Where the material below has a line containing "CallExpirer _ _ :: _ => in_expirer Idle", start repeating exactly, and keep going through the line containing "it cannot run.", with no other lines.

EXTRACTED INFORMATION —
_ _ _ _
(* ===== verification/Concurrent.v ===== *)
(** * Threads on the engine (hkv-engine/src/memory.rs under concurrency)

    Any number of threads call one engine, among them the background expirer of
    [start_expirer] and a caller of [ExpirationHandle::stop].  A step of a thread
    is one access to shared state: taking a shard's lock with the work done under
    it, one atomic operation on the byte counter or on the cursor, releasing the
    lock, one access to the stop flag.  Accesses interleave in any order.

    The critical sections are those of [Engine].  What a section does to its
    shard is invisible to others until the lock is released, so it is one step;
    its operations on the shared counter are steps of their own while the lock is
    held. *)

From S2P Require Import Prelude HkvError Shard ShardInv ShardOps Engine LockedOps KVEngine.
From S2P Require Import EngineInv EngineSpec Eviction EngineTheorems.

(** ** Threads *)

(** What a thread has been asked to do: calls on the engine, the loop of the
    expirer thread (its sleeping interval, and the clock reading of each round),
    [ExpirationHandle::stop]. *)
Inductive call :=
| CallOp (o : engine_op)
| CallExpirer (interval : Z) (clock : nat -> Z)
| CallStop.

(** Where a thread is.  [Held i ops next]: it holds the lock of shard [i], has
    the counter operations [ops] still to perform, then unlocks and goes on at
    [next].  The [Evict]s are the accesses of [evict_if_needed]; [Purging] is the
    loop of [purge_expired] before shard [j], with the round number when it runs
    inside the expirer; [Sweep]s are the expirer's loop; [StopJoin] waits for the
    expirer thread. *)
Inductive pc :=
| Idle
| Held (i : nat) (ops : list Z) (next : pc)
| EvictLoad
| EvictCursor
| EvictScan (start : Z) (offset : nat)
| EvictSub (size : Z)
| Purging (now : Z) (j : nat) (removed : Z) (round : option nat)
| SweepLoad (round : nat)
| SweepSleep (round : nat)
| StopJoin
| Reply (r : option engine_reply)
| Panicked.

(** A thread: the calls it has not finished, the current one first; where it is;
    the calls on the engine that have returned, with their results. *)
Record thread := mkThread {
  th_calls : list call;
  th_pc : pc;
  th_done : list (engine_op * engine_reply)
}.

(** What a step did to the content of the engine: an operation took effect, shard
    [j] was swept, an entry of shard [i] and of [size] bytes was evicted. *)
Inductive event :=
| EvOp (o : engine_op) (r : engine_reply)
| EvSweep (j : nat) (now n : Z)
| EvEvict (i : nat) (size : Z).

(** ** Shared state *)

(** The engine, the expirer's stop flag, the threads. *)
Record machine := mkMachine {
  mc_engine : MemoryEngine;
  mc_stop : bool;
  mc_threads : list thread
}.

Definition with_shard (i : nat) (s : ShardInner) (e : MemoryEngine) : MemoryEngine :=
  mkEngine (<[i := s]> (eng_shards e)) (eng_shard_mask e) (eng_max_bytes e)
    (eng_used_bytes e) (eng_eviction_cursor e).

Definition holds (i : nat) (t : thread) : bool :=
  match th_pc t with Held j _ _ => bool_decide (i = j) | _ => false end.

(** Shard [i]'s lock is taken. *)
Definition locked (ts : list thread) (i : nat) : bool := existsb (holds i) ts.

Definition is_expirer (c : call) : bool := match c with CallExpirer _ _ => true | _ => false end.

(** The expirer thread has not returned. *)
Definition expiring (ts : list thread) : bool := existsb (fun t => existsb is_expirer (th_calls t)) ts.

(** The interval of [start_expirer]: at least a millisecond. *)
Definition expirer_interval (interval : Z) : Z := if interval =? 0 then 1000000 else interval.

(** The thread [start_expirer] spawns. *)
Definition start_expirer (interval : Z) (clock : nat -> Z) : thread :=
  mkThread [CallExpirer (expirer_interval interval) clock] Idle [].

(** A thread with the calls [os] before it. *)
Definition worker (os : list engine_op) : thread := mkThread (CallOp <$> os) Idle [].

(** A thread that calls [ExpirationHandle::stop]. *)
Definition stopper : thread := mkThread [CallStop] Idle [].

(** Threads that call an engine, each with the calls it makes, and, if there is
    one, the expirer with the thread that stops it. *)
Definition system (clients : list (list engine_op)) (expirer : option (Z * (nat -> Z))) : list thread :=
  (worker <$> clients) ++
  match expirer with Some (interval, clock) => [start_expirer interval clock; stopper] | None => [] end.

Section steps.
Context `{EngineEnv} (p : profile).

(** ** Steps *)

(** The result of a step: the engine, where the thread is, what happened. *)
Definition effect : Type := MemoryEngine * pc * option event.

(** Takes the lock of shard [i] if it is free, and runs the critical section
    [m]; a panic unwinds and releases the lock. *)
Definition enter {A} (ts : list thread) (e : MemoryEngine) (i : nat) (m : M Locked A)
    (next : A -> pc) (ev : A -> option event) : option effect :=
  if locked ts i then None
  else
    match eng_shards e !! i with
    | None => Some (e, Panicked, None)
    | Some s =>
        let '(o, l) := m (mkLocked s []) in
        let e' := with_shard i (lk_inner l) e in
        match o with
        | Ret a => Some (e', Held i (lk_ops l) (next a), ev a)
        | _ => Some (e', Held i (lk_ops l) Panicked, None)
        end
    end.

(** An operation that is one critical section. *)
Definition enter_op {A} (ts : list thread) (e : MemoryEngine) (o : engine_op) (k : bytes)
    (m : M Locked A) (reply : A -> engine_reply) : option effect :=
  enter ts e (shard_index e k) m (fun a => Reply (Some (reply a))) (fun a => Some (EvOp o (reply a))).

(** The result of [set]. *)
Definition set_done : engine_reply := ReplyUnit (Ok tt).

(** [evict_if_needed] returns at once when there is no limit. *)
Definition after_set (e : MemoryEngine) : pc :=
  if eng_max_bytes e =? USIZE_MAX then Reply (Some set_done) else EvictLoad.

(** The first step of a call on the engine. *)
Definition begin_op (ts : list thread) (e : MemoryEngine) (o : engine_op) : option effect :=
  match o with
  | OpGet k now => enter_op ts e o k (get_locked k now) ReplyValue
  | OpSet k v now =>
      enter ts e (shard_index e k) (set_locked p k v now)
        (fun _ => after_set e) (fun _ => Some (EvOp o set_done))
  | OpDelete k now => enter_op ts e o k (delete_locked k now) ReplyBool
  | OpExpire k d now => enter_op ts e o k (expire_locked k d now) ReplyUnit
  | OpTtl k now => enter_op ts e o k (ttl_locked k now) ReplyTtl
  | OpPurge now => Some (e, Purging now 0 0 None, None)
  end.

(** The scan of [evict_if_needed] at one offset. *)
Definition scan_step (ts : list thread) (e : MemoryEngine) (start : Z) (offset : nat) : option effect :=
  if bool_decide (offset < length (eng_shards e))%nat then
    match usize_add p start (Z.of_nat offset) with
    | Ret sum =>
        let i := Z.to_nat (Z.land sum (eng_shard_mask e)) in
        enter ts e i (inner pop_lru)
          (fun r => match r with Some size => EvictSub size | None => EvictScan start (S offset) end)
          (fun r => match r with Some size => Some (EvEvict i size) | None => None end)
    | _ => Some (e, Panicked, None)
    end
  else Some (e, Reply (Some set_done), None).

(** The accesses of [evict_if_needed]: it loads the counter, advances the cursor,
    looks at the shards, subtracts the size of what it evicted. *)
Definition evict_step (ts : list thread) (e : MemoryEngine) (c : pc) : option effect :=
  match c with
  | EvictLoad =>
      Some (e, if eng_used_bytes e <=? eng_max_bytes e then Reply (Some set_done) else EvictCursor, None)
  | EvictCursor =>
      let start := eng_eviction_cursor e in
      Some (with_cursor (wrapping_add start 1) e, EvictScan start 0, None)
  | EvictScan start offset => scan_step ts e start offset
  | EvictSub size => Some (with_used (wrapping_sub (eng_used_bytes e) size) e, EvictLoad, None)
  | _ => None
  end.

(** The loop of [purge_expired], before shard [j]. *)
Definition purge_step (ts : list thread) (e : MemoryEngine) (now : Z) (j : nat) (n : Z) (round : option nat) :
    option effect :=
  if bool_decide (j < length (eng_shards e))%nat then
    enter ts e j (purge_locked now) (fun m => Purging now (S j) (n + m) round) (fun m => Some (EvSweep j now m))
  else Some (e, match round with Some r => SweepLoad (S r) | None => Reply (Some (ReplyCount n)) end, None).

(** The step of a thread that is inside a call, engine accesses. *)
Definition engine_step (ts : list thread) (e : MemoryEngine) (c : pc) : option effect :=
  match c with
  | Held i (d :: ops) next => Some (with_used (wrapping_add (eng_used_bytes e) d) e, Held i ops next, None)
  | Held i [] next => Some (e, next, None)
  | Purging now j n round => purge_step ts e now j n round
  | c => evict_step ts e c
  end.

(** A call returns. *)
Definition finish (t : thread) (r : option engine_reply) : thread :=
  mkThread (tail (th_calls t)) Idle
    match head (th_calls t), r with
    | Some (CallOp o), Some r => th_done t ++ [(o, r)]
    | _, _ => th_done t
    end.

Definition at_pc (t : thread) (c : pc) : thread := mkThread (th_calls t) c (th_done t).

(** The clock of the expirer that is running in [t]. *)
Definition expirer_clock (t : thread) (round : nat) : Z :=
  match th_calls t with CallExpirer _ clock :: _ => clock round | _ => 0 end.

(** The loop of the expirer's thread, at [x]: it looks at the flag, sleeps, purges. *)
Definition expirer_step (stop : bool) (t : thread) (x : pc) : option pc :=
  match x with
  | Idle => Some (SweepLoad 0)
  | SweepLoad round => Some (if stop then Reply None else SweepSleep round)
  | SweepSleep round => Some (Purging (expirer_clock t round) 0 0 (Some round))
  | _ => None
  end.

(** [ExpirationHandle::stop], at [x]: it sets the flag and waits for the thread. *)
Definition stop_step (ts : list thread) (stop : bool) (x : pc) : option (bool * pc) :=
  match x with
  | Idle => Some (true, StopJoin)
  | StopJoin => if expiring ts then None else Some (stop, Reply None)
  | _ => None
  end.

(** One step of thread [t]; [None] when it has returned or has to wait. *)
Definition thread_step (m : machine) (t : thread) : option (MemoryEngine * bool * thread * option event) :=
  let e := mc_engine m in
  let stop := mc_stop m in
  let on_engine r := '(e', c, ev) ← r; Some (e', stop, at_pc t c, ev) in
  let in_expirer x := c ← expirer_step stop t x; Some (e, stop, at_pc t c, None) in
  let in_stop x := '(stop', c) ← stop_step (mc_threads m) stop x; Some (e, stop', at_pc t c, None) in
  match th_pc t with
  | Idle =>
      match th_calls t with
      | [] => None
      | CallOp o :: _ => on_engine (begin_op (mc_threads m) e o)
      | CallExpirer _ _ :: _ => in_expirer Idle
      | CallStop :: _ => in_stop Idle
      end
  | (SweepLoad _ | SweepSleep _) as x => in_expirer x
  | StopJoin => in_stop StopJoin
  | Reply r => Some (e, stop, finish t r, None)
  | x => on_engine (engine_step (mc_threads m) e x)
  end.

(** Thread [i] makes a step. *)
Definition machine_step (i : nat) (m : machine) : option (machine * option event) :=
  t ← mc_threads m !! i;
  '(e', stop', t', ev) ← thread_step m t;
  Some (mkMachine e' stop' (<[i := t']> (mc_threads m)), ev).

(** A schedule names the thread that is given the processor; nothing happens when
    it cannot run.  Returns the machine and the events with their threads. *)
Fixpoint run_schedule (sched : list nat) (m : machine) (h : list (nat * event)) :
    machine * list (nat * event) :=
  match sched with
  | [] => (m, h)
  | i :: sched =>
      match machine_step i m with
      | Some (m', Some ev) => run_schedule sched m' (h ++ [(i, ev)])
      | Some (m', None) => run_schedule sched m' h
      | None => run_schedule sched m h
      end
  end.

(** Some thread makes a step. *)
Definition steps_to (m m' : machine) : Prop := exists i ev, machine_step i m = Some (m', ev).

(** Every call has returned. *)
Definition finished (t : thread) : Prop := th_calls t = [] /\ th_pc t = Idle.

End steps.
_ _ _ _
OUTPUT OF THE TASK —
      | CallExpirer _ _ :: _ => in_expirer Idle
      | CallStop :: _ => in_stop Idle
      end
  | (SweepLoad _ | SweepSleep _) as x => in_expirer x
  | StopJoin => in_stop StopJoin
  | Reply r => Some (e, stop, finish t r, None)
  | x => on_engine (engine_step (mc_threads m) e x)
  end.

(** Thread [i] makes a step. *)
Definition machine_step (i : nat) (m : machine) : option (machine * option event) :=
  t ← mc_threads m !! i;
  '(e', stop', t', ev) ← thread_step m t;
  Some (mkMachine e' stop' (<[i := t']> (mc_threads m)), ev).

(** A schedule names the thread that is given the processor; nothing happens when
    it cannot run.  Returns the machine and the events with their threads. *)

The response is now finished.